Momen's goal with this book is not just to introduce the Faith to Buddhists, but to show that both religions are compatible and, more, that the manifestation of Bahá'u'lláh fulfills prophecies of the Buddha about the coming of a future Buddha, Metteyya (Maitreya) Buddha.
Momen devotes the first chapter to a selection of Buddhist texts presenting the eight steps of the Buddha's "Noble Path [to enlightenment]", namely, Right Views, Right Mindedness, Right Speech, Right Action, Right Livelihood, Right Endeavor, Right Mindfulness, and Right Contemplation, followed by a variety of other topics such as death, forbearance, generosity, etc. Each of these topics is presented side-by-side with similar selections from Bahá'í writings. Momen here demonstrates that the two religions have held quite similar views on each of these topics, and thus the Bahá'í Faith is entirely compatible with Buddhist beliefs. Chapter two is a relatively in-depth analysis of Buddhist and Bahá'í metaphysics, what Momen here entitles the "Structure of Existence". He examines some key concepts of Buddhism, such as transitoriness (anitya), the nature of the soul, the Absolute, rebirth, and nirvana, presenting the Bahá'í Faith as almost entirely in agreement with Buddhism about each topic. In each of these chapters, Momen has done an excellent job of finding similar, sometimes almost identical, quotes from the Bahá'í writings available in English and the Buddhist scriptures. He has wisely chosen to confine himself to the Pali canon, the so-called Theravada (Old School) texts.

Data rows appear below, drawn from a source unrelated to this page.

Lemma try_encoding_class s v enc : zipTryEncoding s = Some (v, enc) ->
  string2ll s = Some v /\ int_class v enc.
Proof.
  unfold zipTryEncoding. destruct (_ || _); [done|]. destruct (string2ll s) as [w|] eqn:Hs; [|done]. bind_simpl.
  intros [= -> <-]. split; [done|]. pose proof (string2ll_range _ _ Hs) as Hr. unfold int_class, srange in *.
  change (8 - 1) with 7. change (16 - 1) with 15. change (24 - 1) with 23. change (32 - 1) with 31. change (64 - 1) with 63 in *.
  repeat (case_bool_decide; [lia|]). lia.
Qed.

Lemma class_encoding v enc : int_class v enc -> 0xc0 <= enc < 255 /\ ZIP_IS_STR enc = false.
Proof.
  intros H. assert (0xc0 <= enc < 255) as Hr.
  { unfold int_class, ZIP_INT_IMM_MIN, ZIP_INT_8B, ZIP_INT_16B, ZIP_INT_24B, ZIP_INT_32B, ZIP_INT_64B in H. lia. }
  split; [done|apply not_str; lia].
Qed.

(** [zipLoadInteger] reads what [zipSaveInteger] writes. *)
Lemma save_load_int v enc : int_class v enc ->
  exists bs, zipSaveInteger v enc = Some bs /\ zlen bs = zipIntSize enc /\ bytes_ok bs /\
    forall A C p, p = zlen A -> zipLoadInteger p enc (A ++ bs ++ C) = Some v.
Proof.
  assert (forall (n : nat) w A C p, p = zlen A -> zload p (Z.of_nat n) (A ++ le_encode n w ++ C) = Some (uwrap (8 * Z.of_nat n) w)) as Hload.
  { intros n w A C p Hp. rewrite <- le_encode_wrap. apply zload_app; [done|done|]. apply uwrap_range. lia. }
  intros [[Hv ->]|[[Hv ->]|[[Hv ->]|[[Hv ->]|[[Hv ->]|[Hv ->]]]]]].
  - exists []. unfold zipSaveInteger, zipLoadInteger, zipIntSize, ZIP_INT_IMM_MIN, ZIP_INT_IMM_MAX, ZIP_INT_IMM_MASK,
      ZIP_INT_8B, ZIP_INT_16B, ZIP_INT_24B, ZIP_INT_32B, ZIP_INT_64B.
    rewrite !bool_decide_false by lia. rewrite bool_decide_true by lia. split_and!; [done|done|constructor|].
    intros. f_equal. pose proof (below_by_eval (fun v => bool_decide (Z.land (241 + v) 15 - 1 = v)) 13) as Hi.
    specialize (Hi ltac:(vm_compute; reflexivity) v ltac:(lia)). by apply bool_decide_eq_true in Hi.
  - exists [uwrap 8 v]. split_and!; [done|done|repeat constructor; by apply uwrap_range|]. intros A C p Hp.
    unfold zipLoadInteger. cbn [app]. rewrite bool_decide_true, (zget_app A) by done. cbn. by rewrite swrap_uwrap, swrap_small.
  - exists (le_encode 2 v). split_and!; [done|done|apply le_encode_ok|]. intros A C p Hp.
    unfold zipLoadInteger. rewrite bool_decide_false, bool_decide_true by done.
    rewrite (Hload 2%nat) by done. cbn. by rewrite swrap_uwrap, swrap_small.
  - assert (swrap 32 (Z.shiftl v 8) = v * 256) as Hs.
    { rewrite Z.shiftl_mul_pow2 by done. apply swrap_small; [done|]. unfold srange in *. cbn in *. lia. }
    exists (le_encode 3 v). unfold zipSaveInteger.
    rewrite bool_decide_false, bool_decide_false, bool_decide_true, Hs by done. split_and!; [|done|apply le_encode_ok|].
    { change (le_encode 4 (v * 256)) with ((v * 256) mod 256 :: le_encode 3 (v * 256 / 256)). by rewrite Z.div_mul. }
    intros A C p Hp. unfold zipLoadInteger. rewrite !bool_decide_false by done. rewrite bool_decide_true by done.
    rewrite (zread_app A (le_encode 3 v) C) by done. bind_simpl. f_equal. cbn [le_decode].
    rewrite le_decode_encode. unfold swrap, uwrap, srange in *. cbn in Hv |- *. rewrite Z.shiftr_div_pow2 by done.
    change (2 ^ 8) with 256. Z.div_mod_to_equations. lia.
  - exists (le_encode 4 v). split_and!; [done|done|apply le_encode_ok|]. intros A C p Hp.
    unfold zipLoadInteger. rewrite bool_decide_false, bool_decide_false, bool_decide_true by done.
    rewrite (Hload 4%nat) by done. cbn. by rewrite swrap_uwrap, swrap_small.
  - exists (le_encode 8 v). split_and!; [done|done|apply le_encode_ok|]. intros A C p Hp.
    unfold zipLoadInteger. do 4 rewrite bool_decide_false by done. rewrite bool_decide_true by done.
    rewrite (Hload 8%nat) by done. cbn. by rewrite swrap_uwrap, swrap_small.
Qed.

(** ** Entries *)

(** The encoding chosen for a string, 0 when it is stored as it is; the bytes
    of the length and the content. *)
Definition enc_of (s : list Z) : Z := match zipTryEncoding s with Some (_, enc) => enc | None => 0 end.
Definition length_field (s : list Z) : list Z := zipEncodeLength (enc_of s) (zlen s).
Definition payload (s : list Z) : list Z :=
  match zipTryEncoding s with Some (v, enc) => default [] (zipSaveInteger v enc) | None => s end.
Definition body (s : list Z) : list Z := length_field s ++ payload s.

(** What [ziplistGet] returns. *)
Definition zvalue (s : list Z) : list Z + Z := match zipTryEncoding s with Some (v, _) => inr v | None => inl s end.

(** The length of the previous entry, in five bytes when [wide]. *)
Definition prev_field (wide : bool) (prev : Z) : list Z := if wide then 254 :: le_encode 4 prev else [prev].
Definition field_size (wide : bool) : Z := if wide then 5 else 1.

Record ent := Ent { ent_prev : Z; ent_wide : bool; ent_str : list Z }.
Definition ent_bytes (e : ent) : list Z := prev_field (ent_wide e) (ent_prev e) ++ body (ent_str e).
Abbreviation ent_len e := (zlen (ent_bytes e)).

Definition str_ok (s : list Z) : Prop := bytes_ok s /\ zlen s < 2 ^ 32.
Record ent_ok (e : ent) : Prop := {
  ok_prev : 0 <= ent_prev e < (if ent_wide e then 2 ^ 32 else 254);
  ok_str : str_ok (ent_str e);
  ok_len : ent_len e < 2 ^ 32;
}.

Lemma length_prev_field w prev : zlen (prev_field w prev) = field_size w.
Proof. destruct w; [|done]. cbn. lia. Qed.

Lemma ent_len_eq e : ent_len e = field_size (ent_wide e) + zlen (body (ent_str e)).
Proof. unfold ent_bytes. rewrite length_app, Nat2Z.inj_add, length_prev_field. done. Qed.

Lemma prev_encode len : zipPrevEncodeLength len = prev_field (bool_decide (len >= 254)) len.
Proof. unfold zipPrevEncodeLength, ZIP_BIGLEN, prev_field. repeat case_bool_decide; done || lia. Qed.

Lemma encode_length_size enc n : 1 <= zlen (zipEncodeLength enc n) <= 5.
Proof. unfold zipEncodeLength. destruct (ZIP_IS_STR enc); repeat case_bool_decide; cbn; lia. Qed.

Lemma body_size s : 1 <= zlen (body s) <= zlen s + 13.
Proof.
  unfold body. rewrite length_app. pose proof (encode_length_size (enc_of s) (zlen s)) as Hl. fold (length_field s) in Hl.
  unfold payload. destruct (zipTryEncoding s) as [[v enc]|] eqn:E; [|lia].
  apply try_encoding_class in E as [_ E]. destruct (save_load_int v enc E) as (bs & -> & Hb & _). cbn.
  assert (zlen bs <= 8) by (rewrite Hb; unfold zipIntSize; repeat case_bool_decide; lia). lia.
Qed.

Lemma field_size_bound w : 1 <= field_size w <= 5.
Proof. by destruct w. Qed.

(** *** Decoding *)

Lemma decode_length_str (A s C : list Z) ptr : ptr = zlen A -> zlen s < 2 ^ 32 ->
  exists enc, ZIP_DECODE_LENGTH ptr (A ++ zipEncodeLength 0 (zlen s) ++ C) = Some (enc, zlen (zipEncodeLength 0 (zlen s)), zlen s) /\
    ZIP_IS_STR enc = true.
Proof.
  intros Hp Hs. set (n := zlen s) in *. assert (0 <= n) as Hn by lia. clearbody n. clear s.
  assert (forall b l, ptr = zlen A -> zget ptr (A ++ (b :: l) ++ C) = Some b) as Hget by (intros; by apply zget_app).
  assert (forall L i b, 0 <= i -> L !! Z.to_nat i = Some b -> zget (ptr + i) (A ++ L ++ C) = Some b) as Hgeti.
  { intros L i b Hi HL. unfold zget. rewrite bool_decide_true, lookup_app_r by lia.
    replace (Z.to_nat (ptr + i) - length A)%nat with (Z.to_nat i) by lia. by apply lookup_app_l_Some. }
  unfold zipEncodeLength. change (ZIP_IS_STR 0) with true. cbv iota. unfold ZIP_DECODE_LENGTH, ZIP_STR_06B, ZIP_STR_14B, ZIP_STR_32B, ZIP_STR_MASK.
  case_bool_decide as H6; [|case_bool_decide as H14].
  - destruct (str06_bits n ltac:(lia)) as (-> & E1 & E2). rewrite Hget by done. bind_simpl.
    rewrite (bool_decide_true (n < 192)), E1, E2 by lia. exists 0. done.
  - assert (Z.shiftr n 8 = n / 256) as Hq by (by rewrite Z.shiftr_div_pow2).
    assert (Z.land (Z.shiftr n 8) 0x3f = n / 256) as -> by (rewrite land_0x3f, Hq; apply Z.mod_small; Z.div_mod_to_equations; lia).
    destruct (str14_bits (n / 256)) as (-> & E1 & E2); [Z.div_mod_to_equations; lia|].
    rewrite Hget by done. bind_simpl. rewrite (bool_decide_true (64 + n / 256 < 192)), E1, E2 by (Z.div_mod_to_equations; lia).
    rewrite (bool_decide_false (64 = 0)) by done. rewrite !bool_decide_true by done.
    rewrite (Hgeti _ 1 (Z.land n 255)) by done. bind_simpl. exists 64. split; [|done]. do 2 f_equal.
    rewrite land_0xff, lor_shiftl_add by (lia || apply Z.mod_pos_bound; lia). change (2 ^ 8) with 256. Z.div_mod_to_equations. lia.
  - rewrite !land_0xff, !Z.shiftr_div_pow2 by lia.
    set (b1 := (n / 2 ^ 24) mod 256). set (b2 := (n / 2 ^ 16) mod 256). set (b3 := (n / 2 ^ 8) mod 256). set (b4 := n mod 256).
    assert (0 <= b1 < 256) by (apply Z.mod_pos_bound; lia). assert (0 <= b2 < 256) by (apply Z.mod_pos_bound; lia).
    assert (0 <= b3 < 256) by (apply Z.mod_pos_bound; lia). assert (0 <= b4 < 256) by (apply Z.mod_pos_bound; lia).
    rewrite Hget by done. bind_simpl. rewrite (bool_decide_true (128 < 192)) by done. change (Z.land 128 192) with 128.
    rewrite (bool_decide_true (128 < 192)), !(bool_decide_false (128 = _)), (bool_decide_true (128 = 128)) by done.
    rewrite (Hgeti _ 1 b1), (Hgeti _ 2 b2), (Hgeti _ 3 b3), (Hgeti _ 4 b4) by done.
    bind_simpl. exists 128. split; [|done]. do 2 f_equal.
    assert (Z.lor (Z.lor (Z.lor (Z.shiftl b1 24) (Z.shiftl b2 16)) (Z.shiftl b3 8)) b4 = n) as ->.
    { rewrite (lor_shiftl_add b1 _ 24) by (rewrite ?Z.shiftl_mul_pow2; lia).
      replace (b1 * 2 ^ 24 + Z.shiftl b2 16) with (Z.shiftl (b1 * 256 + b2) 16) by (rewrite !Z.shiftl_mul_pow2; lia).
      rewrite (lor_shiftl_add _ _ 16) by (rewrite ?Z.shiftl_mul_pow2; lia).
      replace ((b1 * 256 + b2) * 2 ^ 16 + Z.shiftl b3 8) with (Z.shiftl ((b1 * 256 + b2) * 256 + b3) 8) by (rewrite !Z.shiftl_mul_pow2; lia).
      rewrite lor_shiftl_add by lia. unfold b1, b2, b3, b4. change (2 ^ 24) with 16777216. change (2 ^ 16) with 65536. change (2 ^ 8) with 256.
      Z.div_mod_to_equations. lia. }
    apply uwrap_small. done.
Qed.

This canon is one of hundreds of Buddhist collections of scripture, but it is widely acknowledged to be the oldest and, more importantly, is taken by almost all schools of Buddhism to be normative. Momen's use of only the Pali texts thus bypasses the onerous question of "what is original Buddhism?" Chapter three quotes Buddhist prophecies and seeks to portray the Faith as the fulfillment of those prophecies. Many of the quotes and calculations Momen uses are taken from Jamshed Fozdar's Buddha-Maitrya Amitabha Has Appeared, to which book Momen acknowledges his indebtedness. He presents only a gloss on this topic. While Fozdar spends over 100 pages providing detailed and exact calculations attempting to show that many historical specifics of Bahá'u'lláh's life were explicitly foretold by the Buddha, Momen contents himself with demonstrating only that the future Buddha would appear sometime before AD 1943, and then provides general observations about the prophesied advent of Maitrya. The remaining three chapters of the book give a brief overview of the history and teachings of the Bahá'í Faith.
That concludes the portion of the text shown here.